People don’t like to talk about grief, particularly their own. It’s scary. But there is no way to avoid grief, particularly when you are waiting for the worst to happen. So, I will tell you about my grief.

Waiting. By definition, it means “to stay in place in the expectation of” or “to remain stationary in readiness or expectation”. It means you aren’t moving forward. And so by that, my definition of time has shifted. Life continues to move forward, but at the same time, everything is on pause for me. My dad wants me to continue to live my life, but I can’t. I live in fear of missing out on time with my dad. I live in fear of the day my world will stop, when time stops, and my dad will be dead. How can I move forward knowing the floor will drop out from under me? And it is coming. I can’t stop it, I can’t control it.

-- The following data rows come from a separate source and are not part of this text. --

(* ===== verification/Scripts.v ===== *)
(** * The scripts around the package (src/scripts)

    The parts of the development scripts that compute: finalize_sbom.py adds the compiled
    libuv to a software bill of materials, conformance.py runs CPython's own tests and counts
    what they say, soak.py runs a loop over and over and compares resources.  Reading
    arguments and printing are left out; files, downloads and child processes are arguments. *)
From Stdlib Require Import SpecFloat.
From S2P Require Import Prelude Clock Queue Heap Scheduler SchedInv.

(** ** Texts *)
Definition newline : ascii := "010"%char.
Fixpoint split_on (c : ascii) (s : string) : list string :=
  match s with
  | EmptyString => [EmptyString]
  | String a s' =>
      if decide (a = c) then EmptyString :: split_on c s' else
      match split_on c s' with [] => [String a EmptyString] | w :: l => String a w :: l end
  end.
Definition contains (p s : string) : bool := bool_decide (String.index 0 p s ≠ None).
Definition is_digit (a : ascii) : bool := bool_decide (48 ≤ nat_of_ascii a ≤ 57)%nat.
Fixpoint all_digits (s : string) : bool :=
  match s with EmptyString => true | String a s' => is_digit a && all_digits s' end.

(** ** finalize_sbom.py *)
Module Sbom.

(** What [json.loads] gives; an object's entries are in order and have different keys. *)
Inductive json :=
  | JNull | JBool (b : bool) | JInt (z : Z) | JFloat (x : f64) | JStr (s : string)
  | JArr (l : list json) | JObj (l : list (string * json)).

Abbreviation obj := (list (string * json)).
Fixpoint get (k : string) (o : obj) : option json :=
  match o with [] => None | (k', v) :: o' => if decide (k = k') then Some v else get k o' end.
Fixpoint set (k : string) (v : json) (o : obj) : obj :=
  match o with
  | [] => [(k, v)]
  | (k', v') :: o' => if decide (k = k') then (k, v) :: o' else (k', v') :: set k v o'
  end.

(** [==] between a number of the language and a float is exact. *)
Definition int_eq_float (z : Z) (x : f64) : bool :=
  match x with
  | S754_zero _ => z =? 0
  | S754_finite s m e =>
      let v := if s then Z.neg m else Z.pos m in
      if 0 <=? e then z =? v * 2 ^ e else z * 2 ^ (- e) =? v
  | _ => false
  end.
Fixpoint json_eq (a b : json) {struct a} : bool :=
  match a, b with
  | JNull, JNull => true
  | JBool p, JBool q => Bool.eqb p q
  | JBool p, JInt z => Z.b2z p =? z
  | JInt z, JBool p => Z.b2z p =? z
  | JInt y, JInt z => y =? z
  | JBool p, JFloat x => int_eq_float (Z.b2z p) x
  | JFloat x, JBool p => int_eq_float (Z.b2z p) x
  | JInt z, JFloat x => int_eq_float z x
  | JFloat x, JInt z => int_eq_float z x
  | JFloat x, JFloat y => feq x y
  | JStr s, JStr t => bool_decide (s = t)
  | JArr l, JArr m =>
      (fix arr (l m : list json) : bool :=
         match l, m with [], [] => true | x :: l', y :: m' => json_eq x y && arr l' m' | _, _ => false end) l m
  | JObj o, JObj q =>
      bool_decide (length o = length q) &&
      (fix ents (o : obj) : bool :=
         match o with
         | [] => true
         | (k, x) :: o' => match get k q with Some y => json_eq x y | None => false end && ents o'
         end) o
  | _, _ => false
  end.
(** [a.get(k) == b.get(k')], where a missing key is [None]. *)
Definition or_null (v : option json) : json := match v with Some v => v | None => JNull end.

Definition require_object (value : json) (label : string) : res obj :=
  match value with JObj o => Ok o | _ => Raise (mk ValueError (label ++ " must be a JSON object")) end.
Definition require_array (value : json) (label : string) : res (list json) :=
  match value with JArr l => Ok l | _ => Raise (mk ValueError (label ++ " must be a JSON array")) end.

(** The first line that is [#define macro digits]; the group is what [(\d+)] matched. *)
Definition define_of (macro line : string) : option string :=
  let p := ("#define " ++ macro ++ " ")%string in
  if String.prefix p line then
    let d := String.substring (String.length p) (String.length line - String.length p) line in
    if negb (bool_decide (d = ""%string)) && all_digits d then Some d else None
  else None.
Definition read_macro (header macro : string) : res string :=
  match head (omap (define_of macro) (split_on newline header)) with
  | Some d => Ok d
  | None => Raise (mk ValueError ("could not read " ++ macro ++ " from libuv's version header"))
  end.
Definition rbind {A B} (r : res A) (k : A → res B) : res B := match r with Ok a => k a | Raise e => Raise e end.
Local Notation "x <-? r ;; k" := (rbind r (λ x, k)) (at level 100, r at next level, right associativity).

Definition libuv_version (header : string) : res string :=
  major <-? read_macro header "UV_VERSION_MAJOR" ;;
  minor <-? read_macro header "UV_VERSION_MINOR" ;;
  patch <-? read_macro header "UV_VERSION_PATCH" ;;
  Ok (major ++ "." ++ minor ++ "." ++ patch)%string.
Definition libuv_ref (v : string) : string := ("libuv-" ++ v)%string.
Definition libuv_component (v : string) : json :=
  JObj [("type", JStr "library"); ("bom-ref", JStr (libuv_ref v)); ("name", JStr "libuv"); ("version", JStr v);
        ("purl", JStr ("pkg:github/libuv/libuv@v" ++ v)); ("licenses", JArr [JObj [("license", JObj [("id", JStr "MIT")])]]);
        ("properties", JArr [JObj [("name", JStr "zuvloop:linkage"); ("value", JStr "static")]])]%string.

(** The loop over the dependencies: the index and the entry of the first whose [ref] is the
    component's. *)
Fixpoint find_dependency (i : nat) (l : list json) (ref : json) : res (option (nat * obj)) :=
  match l with
  | [] => Ok None
  | d :: l' =>
      dependency <-? require_object d "dependency" ;;
      if json_eq (or_null (get "ref" dependency)) ref then Ok (Some (i, dependency)) else find_dependency (S i) l' ref
  end.

(** [main] from the parsed document to the one that is written; objects changed in place are
    put back where they were found. *)
Definition finalize (version header : string) (document : json) : res json :=
  root <-? require_object document "SBOM" ;;
  metadata <-? require_object (or_null (get "metadata" root)) "metadata" ;;
  component0 <-? require_object (or_null (get "component" metadata)) "metadata.component" ;;
  let component := set "purl" (JStr ("pkg:pypi/zuvloop@" ++ version)) (set "version" (JStr version) component0) in
  let root := set "metadata" (JObj (set "component" (JObj component) metadata)) root in
  v <-? libuv_version header ;;
  components <-? require_array (or_null (get "components" root)) "components" ;;
  let root := set "components" (JArr (components ++ [libuv_component v])) root in
  dependencies <-? require_array (or_null (get "dependencies" root)) "dependencies" ;;
  found <-? find_dependency 0 dependencies (or_null (get "bom-ref" component)) ;;
  match found with
  | None => Raise (mk ValueError "SBOM has no dependency entry for zuvloop")
  | Some (i, dependency) =>
      depends_on <-? require_array (or_null (get "dependsOn" dependency)) "zuvloop dependsOn" ;;
      let dependency := set "dependsOn" (JArr (depends_on ++ [JStr (libuv_ref v)])) dependency in
      let dependencies := <[i := JObj dependency]> dependencies ++ [JObj [("ref"%string, JStr (libuv_ref v))]] in
      Ok (JObj (set "dependencies" (JArr dependencies) root))
  end.

(** *** What it does *)
Lemma get_set_eq k v (o : obj) : get k (set k v o) = Some v.
Proof.
  induction o as [|[k' v'] o IH]; cbn; [by rewrite decide_True|].
  destruct (decide (k = k')) eqn:E; cbn; [by rewrite decide_True|by rewrite E].
Qed.
Lemma get_set_ne k j v (o : obj) : j ≠ k → get j (set k v o) = get j o.
Proof.
  intros Hne. induction o as [|[k' v'] o IH]; cbn; [by rewrite decide_False|].
  destruct (decide (k = k')) as [<-|]; cbn; [by rewrite !decide_False|]. by rewrite IH.
Qed.
Definition value_error {A} (r : res A) : Prop := match r with Ok _ => True | Raise e => exn_cls e = ValueError end.
Lemma rbind_error {A B} (r : res A) (k : A → res B) : value_error r → (∀ a, r = Ok a → value_error (k a)) → value_error (rbind r k).
Proof. destruct r; cbn; auto. Qed.
Lemma rbind_ok {A B} (r : res A) (k : A → res B) b : rbind r k = Ok b → ∃ a, r = Ok a ∧ k a = Ok b.
Proof. destruct r; cbn; [by eexists|done]. Qed.
Lemma require_object_ok v label o : require_object v label = Ok o → v = JObj o.
Proof. by destruct v; cbn; intros [= <-]. Qed.
Lemma require_array_ok v label l : require_array v label = Ok l → v = JArr l.
Proof. by destruct v; cbn; intros [= <-]. Qed.
Lemma or_null_some v o : or_null v = o → o ≠ JNull → v = Some o.
Proof. by destruct v; cbn; intros <-. Qed.
Lemma require_array_get k o label l : require_array (or_null (get k o)) label = Ok l → get k o = Some (JArr l).
Proof. intros H. apply require_array_ok in H. by apply or_null_some in H. Qed.
Lemma require_object_get k o label q : require_object (or_null (get k o)) label = Ok q → get k o = Some (JObj q).
Proof. intros H. apply require_object_ok in H. by apply or_null_some in H. Qed.

(** The dependency of the component itself: the first whose [ref] is [ref]. *)
Definition is_dependency (ref : json) (deps : list json) (i : nat) (dep : obj) : Prop :=
  deps !! i = Some (JObj dep) ∧ json_eq (or_null (get "ref" dep)) ref = true ∧
  ∀ j d, (j < i)%nat → deps !! j = Some d → ∃ o, d = JObj o ∧ json_eq (or_null (get "ref" o)) ref = false.
Lemma find_dependency_ok k l ref i dep : find_dependency k l ref = Ok (Some (i, dep)) →
  (k ≤ i)%nat ∧ is_dependency ref l (i - k) dep.
Proof.
  revert k. induction l as [|d l IH]; intros k; cbn [find_dependency]; [done|]. intros H. apply rbind_ok in H as (o & Ho & H).
  apply require_object_ok in Ho as ->. destruct (json_eq _ _) eqn:E.
  - injection H as <- <-. split; [lia|]. rewrite Nat.sub_diag. split_and!; [done|done|]. intros j d Hj. lia.
  - apply IH in H as (Hk & H1 & H2 & H3). split; [lia|]. replace (i - k)%nat with (S (i - S k)) by lia. split_and!; [done|done|].
    intros [|j] d' Hj; cbn; [intros [= <-]; by exists o|]. intros Hd. apply (H3 j); [lia|done].
Qed.
Lemma find_dependency_error k l ref : value_error (find_dependency k l ref).
Proof.
  revert k. induction l as [|d l IH]; intros k; cbn [find_dependency]; [done|].
  apply rbind_error; [by destruct d|]. intros o _. destruct (json_eq _ _); [done|apply IH].
Qed.
Lemma libuv_version_error header : value_error (libuv_version header).
Proof. unfold libuv_version, read_macro. repeat (apply rbind_error; [by case_match|intros ? _]). done. Qed.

Control. By definition, to have power over, or to exercise restraining or directing influence over something or someone. I can’t control anything about this - not time, not the cancer, not my dad, not my grief. Some days I feel like I’m walking around with a weighted vest on, and I find the on-goings of day-to-day life exhausting and trivial. Then I have weeks like this week, where I feel numb, matter of fact about the situation, and I miss the feeling of sadness that I’ve been carrying around. It’s almost as though something inside me says that if I’m not sad enough, it means I don’t love my dad enough.

A list of things I have done as an attempt to have control over something:

  1. Therapy - I can’t do this alone, and it’s going to be messy, but I can control how I chose to process it.

  2. The wrinkles in my forehead - you would be 100% correct if you guessed I got Botox to stop the development of wrinkles in my forehead. Ugly crying is no friend to vanity.

Lists also make me feel more in control, and so I’ve been making lots of them lately - who in my inner circle have lost parents early, famous people who have lost parents early, fictional characters who have lost parents early (I take great comfort in Harry Potter these days).

Here’s another list: I have 20 first cousins, 16 aunts and uncles, 1 grandparent, 1 brother, 1 brother-in-law, 2 step-sisters, 1 step-mom, and 1 mom. At a minimum, that is a total of 43 people experiencing the same thing I am. And what about friends - of my dad, of mine, of all those people I’ve listed. And the friends who have reached out to me since learning about my dad who have told me they’ve been going through something similar, or have gone through the same thing.

That’s the thing about grief, and death, and the loss of a parent - everyone experiences it. Some of us just have to try to make sense of it before it’s even happened.

So while that big long list of people I made above and I wait for the worst, maybe something good can come from me talking about this - maybe just one person will get something from this. Maybe we can all find a piece of sanity somehow, while we adjust to this new state of being, and then have to do it again.

Thank you, everyone, for being a part of this with me.